1) CLASSIFICATION ET SIGNIFICATION :

Famille : Formicidae
Sous-famille : Myrmicinae
Tribu : Crematogastrini
Genre : Crematogaster
Espèce : Crematogaster scutellaris

Taxonomiste et année de description : Espèce décrite par Guillaume-Antoine Olivier en 1792.
Noms vernaculaires : Crematogaster scutellaris est dite « fourmi écussonnée » et « fourmi acrobate ».
Synonymes et anciens noms utilisés : Acrocoelia ruficeps Mayr, 1853, Crematogaster scutellaris var. corsica Santschi, 1921 , Crematogaster scutellaris var. degener Santschi, 1937, Crematogaster scutellaris var. grouvellei Bondroit, 1918, Crematogaster scutellaris var. hybrida Zimmermann, 1935, Crematogaster scutellaris var. lichtensteini Bondroit, 1918, Formica haematocephala Leach, 1825, Formica scutellaris Olivier, 1792, Myrmica rediana Gené, 1841 , Myrmica rubriceps Nylander, 1849.
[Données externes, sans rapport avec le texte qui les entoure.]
Definition scan_int (s : list ascii) : option (list ascii * list ascii) :=
  match s with
  | d :: r => if is_byte 48 d then Some ([d], r)
              else if is_digit d then let '(ds, r') := span_digits r in Some (d :: ds, r')
              else None
  | [] => None
  end.

Definition scan_frac (s : list ascii) : option (list ascii * list ascii) :=
  match s with
  | p :: r => if is_byte 46 p then '(ds, r') ← digits1 r; Some (p :: ds, r') else Some ([], s)
  | [] => Some ([], [])
  end.

Definition scan_exp (s : list ascii) : option (list ascii * list ascii) :=
  match s with
  | e :: r =>
      if is_byte 101 e || is_byte 69 e then
        let '(sg, r1) := match r with
                         | g :: r' => if is_byte 43 g || is_byte 45 g then ([g], r') else ([], r)
                         | [] => ([], [])
                         end in
        '(ds, r') ← digits1 r1; Some (e :: sg ++ ds, r')
      else Some ([], s)
  | [] => Some ([], [])
  end.

(** A number literal, and what follows it. *)
Definition scan_number (s : list ascii) : option (list ascii * list ascii) :=
  let '(sign, s1) := scan_sign s in
  '(ip, s2) ← scan_int s1;
  '(fp, s3) ← scan_frac s2;
  '(ep, s4) ← scan_exp s3;
  Some (sign ++ ip ++ fp ++ ep, s4).

Definition prefix_of (w : string) (s : list ascii) : option (list ascii) :=
  let l := list_ascii_of_string w in
  if bool_decide (take (length l) s = l) then Some (drop (length l) s) else None.

Fixpoint parse_value (fuel : nat) (s : list ascii) : option (JValue * list ascii) :=
  match fuel with
  | O => None
  | S f =>
    match skip_ws s with
    | [] => None
    | b :: s' =>
      let x := b2n b in
      if bool_decide (x = 110)%N then r ← prefix_of "ull" s'; Some (JNull, r)
      else if bool_decide (x = 116)%N then r ← prefix_of "rue" s'; Some (JBool true, r)
      else if bool_decide (x = 102)%N then r ← prefix_of "alse" s'; Some (JBool false, r)
      else if bool_decide (x = 34)%N then
        '(str, r) ← parse_str f s'; Some (JString (string_of_list_ascii str), r)
      else if bool_decide (x = 91)%N then
        match skip_ws s' with
        | c :: r => if is_byte 93 c then Some (JArray [], r)
                    else '(vs, r') ← parse_elems f s'; Some (JArray vs, r')
        | [] => None
        end
      else if bool_decide (x = 123)%N then
        match skip_ws s' with
        | c :: r => if is_byte 125 c then Some (JObject [], r)
                    else '(kvs, r') ← parse_members f s'; Some (JObject kvs, r')
        | [] => None
        end
      else if bool_decide (x = 45 ∨ 48 ≤ x ≤ 57)%N then
        '(lit, r) ← scan_number (b :: s'); Some (JNumber (string_of_list_ascii lit), r)
      else None
    end
  end
with parse_elems (fuel : nat) (s : list ascii) : option (list JValue * list ascii) :=
  match fuel with
  | O => None
  | S f =>
    '(v, r) ← parse_value f s;
    match skip_ws r with
    | c :: r' => if is_byte 44 c then '(vs, r'') ← parse_elems f r'; Some (v :: vs, r'')
                 else if is_byte 93 c then Some ([v], r')
                 else None
    | [] => None
    end
  end
with parse_members (fuel : nat) (s : list ascii) : option (list (string * JValue) * list ascii) :=
  match fuel with
  | O => None
  | S f =>
    match skip_ws s with
    | q :: r =>
      if is_byte 34 q then
        '(k, r1) ← parse_str f r;
        match skip_ws r1 with
        | c :: r2 =>
          if is_byte 58 c then
            '(v, r3) ← parse_value f r2;
            match skip_ws r3 with
            | d :: r4 => if is_byte 44 d then
                           '(kvs, r5) ← parse_members f r4;
                           Some ((string_of_list_ascii k, v) :: kvs, r5)
                         else if is_byte 125 d then Some ([(string_of_list_ascii k, v)], r4)
                         else None
            | [] => None
            end
          else None
        | [] => None
        end
      else None
    | [] => None
    end
  end.
(** The characters [patternCompare] reads with [sqlite3Utf8Read]: a byte
    below 0xC0 is one character; a lead byte from 0xC0 up takes every
    continuation byte after it, accumulating in 32 bits.  [pending] is
    the character being accumulated. *)
Fixpoint sql_chars_from (pending : option N) (s : list ascii) : list N :=
  match s with
  | [] => match pending with Some c => [utf8_finish c] | None => [] end
  | b :: s' =>
      let x := b2n b in
      let start := if bool_decide (0xC0 ≤ x)%N then sql_chars_from (Some (utf8_trans1 x)) s'
                   else x :: sql_chars_from None s' in
      match pending with
      | Some c =>
          if bool_decide (N.land x 0xC0 = 0x80)%N
          then sql_chars_from (Some ((c * 64 + N.land x 0x3F) mod 2 ^ 32)%N) s'
          else utf8_finish c :: start
      | None => start
      end
  end.

Definition sql_chars (s : string) : list N := sql_chars_from None (cstr (list_ascii_of_string s)).

(** [LIKE]'s comparison of a pattern character with a text character:
    equal, or equal after folding ASCII case. *)
Definition like_fold (c : N) : N := if bool_decide (65 ≤ c ≤ 90)%N then (c + 32)%N else c.

Definition like_eq (c c2 : N) : bool :=
  bool_decide (c = c2) || bool_decide (c < 128 ∧ c2 < 128 ∧ like_fold c = like_fold c2)%N.

(** [patternCompare] with [%] (37) matching any run of characters and
    [_] (95) any one character, and no escape character. *)
Fixpoint like (p s : list N) : bool :=
  match p with
  | [] => bool_decide (s = [])
  | c :: p' =>
      if bool_decide (c = 37)%N then existsb (λ k, like p' (drop k s)) (seq 0 (S (length s)))
      else match s with
           | [] => false
           | c2 :: s' => (bool_decide (c = 95)%N || like_eq c c2) && like p' s'
           end
  end.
Étymologie genre : « kremastos » (κρεμαστός) du grec «suspendu » assemblé à la racine « gastír » (γαστήρ) pour «abdomen».
Étymologie espèce : Probablement issue de la racine latine « scutella », dérivée de « scutum » qualifiant un objet ovale et bombé/creux (plus précisément, un bouclier). Littéralement, « scutella » signifie « écuelle », dû à la forme du récipient. Il s’agit peut-être d’une référence à la forme arrondie de la tête de la fourmi.

2) MORPHOLOGIE ET IDENTIFICATION :

TAILLE OUVRIÈRES : 3,0 à 5,0 mm
TAILLE GYNE : 7,5 à 10 mm
TAILLE MÂLE : 3,0 à 4,0 mm

Morphisme : Cette espèce est monomorphe. 

Identification : En France métropolitaine, cette espèce est la seule Crematogaster à avoir une tête rouge.

Description et particularités physiques : Crematogaster scutellaris est une petite fourmi bicolore à la tête rouge et au corps noir
brillant. L’extrémité de son abdomen est pointue. Cette espèce est morphologiquement très semblable aux Camponotus lateralis, qui suivent d’ailleurs souvent leurs pistes de phéromones. Pour les différencier, on peut noter un gastre plus pointu chez C. scutellaris, et une taille légèrement supérieure chez C. lateralis. Crematogaster scutellaris possède également une forte adhérence sur un nombre important de matériaux, d’où une origine probable de son surnom : « fourmi acrobate ».

3) BIOLOGIE :

Description du biotope : Les Crematogaster scutellaris sont lignicoles et quasi xérophiles. Extrêmement dominantes dans leur milieu, elles vivent dans les bois secs, vivants ou morts des zones boisées méditerranéennes, mais se plaisent également en milieu urbain dans les charpentes ou les pylônes en bois.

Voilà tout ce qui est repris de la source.